Existe-t-il des personnalités que vous prenez comme exemples, qu'elles soient issues du monde de l'entreprise ou non ? Non, pas vraiment. Les générations de patrons que j'ai connues quand j'étais jeune avaient une conception du management beaucoup plus directive. Ce sont des gens qui pensaient que, parce qu'ils avaient des barrettes sur l'épaule, ils avaient nécessairement raison. Mais j'en ai connu trop qui avaient tort. J'ai donc pensé qu'il fallait que j'agisse différemment. C'est l'une des raisons pour lesquelles j'aimais bien les postes difficiles. J'y avais, plus qu'ailleurs, les coudées franches. J'apprécie l'indépendance et j'aime en faire profiter les gens qui travaillent avec moi.
Quelles qualités recherchez-vous chez vos proches collaborateurs ? Je suis très sensible au fait qu'ils aient une attitude symétrique à l'égard de leurs supérieurs et de leurs subordonnés. Je crois d'ailleurs que c'est la caractéristique principale d'un bon patron. Les plus mauvais managers sont des personnes qui se comportent comme des tyrans avec leurs collaborateurs et tremblent devant leurs supérieurs. Le vrai patron a une attitude équilibrée, courtoise mais franche avec tout le monde.
Je recherche également des gens qui savent résister au stress. Un chef qui ne sait pas gérer son stress va s'en débarrasser sur ses collaborateurs, en étant généralement très désagréable, injuste, caricatural Mais ces collaborateurs, qui ont déjà leur propre stress à assumer, ne résisteront pas longtemps. Au final, ils se comporteront de la même manière avec leurs propres subordonnés. Pourtant, le premier rôle du manager est sans doute d'assumer le stress de ses collaborateurs.
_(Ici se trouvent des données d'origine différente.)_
Lemma raw_providers_spec i cs b rr l :
  let '(served, (b', rr', l')) := raw_providers (loc := loc) raw clk i cs b rr l in
  ∃ added, l' = l ++ added ∧ Forall (calls_in cs) added ∧ ends_with served added.
Proof.
  revert i b rr l. induction cs as [|c cs IH]; intros i b rr l; cbn [raw_providers].
  { exists []. split; [by rewrite app_nil_r|]. split; constructor. }
  pose proof (resolve_key_id clk i (c_Provider c) rr) as Hid.
  destruct (resolve_key clk i (c_Provider c) rr) as [p rr1]. cbn in Hid.
  assert (Hskip : ∀ b, let '(served, (b', rr', l')) := raw_providers (loc := loc) raw clk (S i) cs b rr1 l in
    ∃ added, l' = l ++ added ∧ Forall (calls_in (c :: cs)) added ∧ ends_with served added).
  { intros b0. specialize (IH (S i) b0 rr1 l). destruct (raw_providers _ _ _ _ _ _ _) as [sv [[b' rr'] l']].
    destruct IH as (added & -> & Hc & He). exists added. split; [done|]. split; [|done].
    eapply Forall_impl; [exact Hc|]. apply calls_in_mono. }
  assert (Hcall : ∀ ok, calls_in (c :: cs) (LogCall (p_ID p) 0 0 ok)) by (intros; exists c; split; [left|done]).
  assert (Hfail : ∀ b, let '(served, (b', rr', l')) :=
      raw_providers (loc := loc) raw clk (S i) cs b rr1 (l ++ [LogCall (p_ID p) 0 0 false]) in
    ∃ added, l' = l ++ added ∧ Forall (calls_in (c :: cs)) added ∧ ends_with served added).
  { intros b0. specialize (IH (S i) b0 rr1 (l ++ [LogCall (p_ID p) 0 0 false])).
    destruct (raw_providers _ _ _ _ _ _ _) as [sv [[b' rr'] l']].
    destruct IH as (added & -> & Hc & He). exists (LogCall (p_ID p) 0 0 false :: added).
    split; [by rewrite <- app_assoc|]. split; [|by apply ends_cons].
    constructor; [apply Hcall|]. eapply Forall_impl; [exact Hc|]. apply calls_in_mono. }
  destruct (bool_decide _); [apply Hskip|].
  destruct (raw i p) as [| |s] eqn:Er; [apply Hskip|apply Hfail|].
  destruct (Z.leb_spec 400 s); [apply Hfail|].
  exists [LogCall (p_ID p) 0 0 true]. split; [done|]. split; [by constructor|].
  split; [done|]. split; [by exists i, p|]. by exists [], (p_ID p).
Qed.

(** ** Who is called *)

Definition raw_authorised (r : RawRequest) (n : chat_node) (e : chat_log) : Prop :=
  match e with
  | LogCall id _ _ _ => ∃ p, GetRaw presets id (n_providers n) = Some p ∧ p_Enabled p = true ∧
      has_model (w_model r) p = true ∧ allowed (n_shared n) (key_string (ClassifyKey (w_bearer r))) p
  | LogConsumer _ _ => False
  end.

Lemma raw_candidates_ok r n c :
  keyed (n_providers n) → c ∈ (raw_candidates env presets sider_expired clk r n).1 →
  raw_authorised r n (LogCall (p_ID (c_Provider c)) 0 0 true).
Proof using sort_permutes.
  intros Hk Hc. unfold raw_candidates in Hc.
  pose proof (ordered_ok env presets sider_expired sort_permutes (n_shared n) (key_string (ClassifyKey (w_bearer r)))
    (c_start clk) (w_model r) (n_mode n) (n_providers n) (n_breaker n) c Hk) as Ho.
  destruct (OrderedCandidates _ _ _ _ _ _ _ _) as [all b]. cbn in Ho, Hc. exists (c_Provider c). apply Ho.
  destruct (_ && _)%bool; [|done]. unfold filterLocalOnly in Hc. by apply list_elem_of_filter in Hc as [_ ?].
Qed.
L'un de vos proches collaborateurs, l'ancien directeur général de MMA, Martial Stambouli, vous a suivi tout au long de votre carrière. Est-il un cas isolé ou est-ce une pratique sur laquelle vous aimez vous appuyer dans votre recrutement ? Ce n'est pas un cas isolé mais ce n'est pas non plus une politique. Il s'agit plutôt un concours de circonstances. Les personnes concernées souhaitaient quitter leur entreprise alors que je cherchais à recruter. Je considère que se déplacer avec son entourage peut être perçu comme une faiblesse : cela tendrait à prouver que l'on n'est pas sûr de soi, que l'on a besoin d'une garde rapprochée.
Vous avez fait HEC et l'Insead. En quoi ces formations vous ont-elles été utiles dans votre fonction de manager ? Mes études m'ont servi mais pas comme je le croyais ni comme on le laisse penser, à tort ou à raison, aux étudiants. HEC était une source de savoirs utiles mais qui ne servaient à rien pour être manager. Cela m'a été très bénéfique pour gagner du temps et comprendre ce dont parlaient mes collaborateurs. C'est aussi une source de crédibilité très forte. Mais ces outils peuvent aussi se révéler nuisibles. Beaucoup pensent en effet que c'est dans la technique que réside la capacité du manager. Ils basent leur carrière de manager dessus et échouent.
A l'Insead, j'ai surtout appris à vivre en communauté avec des gens d'horizons très divers, tant du point de vue des nationalités que des formations initiales. Et il est très difficile de se comprendre dans ses conditions. Il existe des socles culturels dont on n'a pas conscience et ils agissent comme un filtre qui colore toutes les informations, tous les mots. Quand en plus il y a des conflits d'intérêts ou des problèmes d'ego, les comportements agressifs reviennent. Il faut donc faire en sorte que tout le monde se comprenne et dépasse cet état de nature. Il restera toujours les conflits d'intérêts mais quand on a résolu les faux problèmes, on a résolu 90 % des difficultés. En cela, l'Insead a beaucoup contribué à ma réflexion sur le management, l'organisation et la vie des groupes. Pour le reste, c'est l'expérience qui a compté.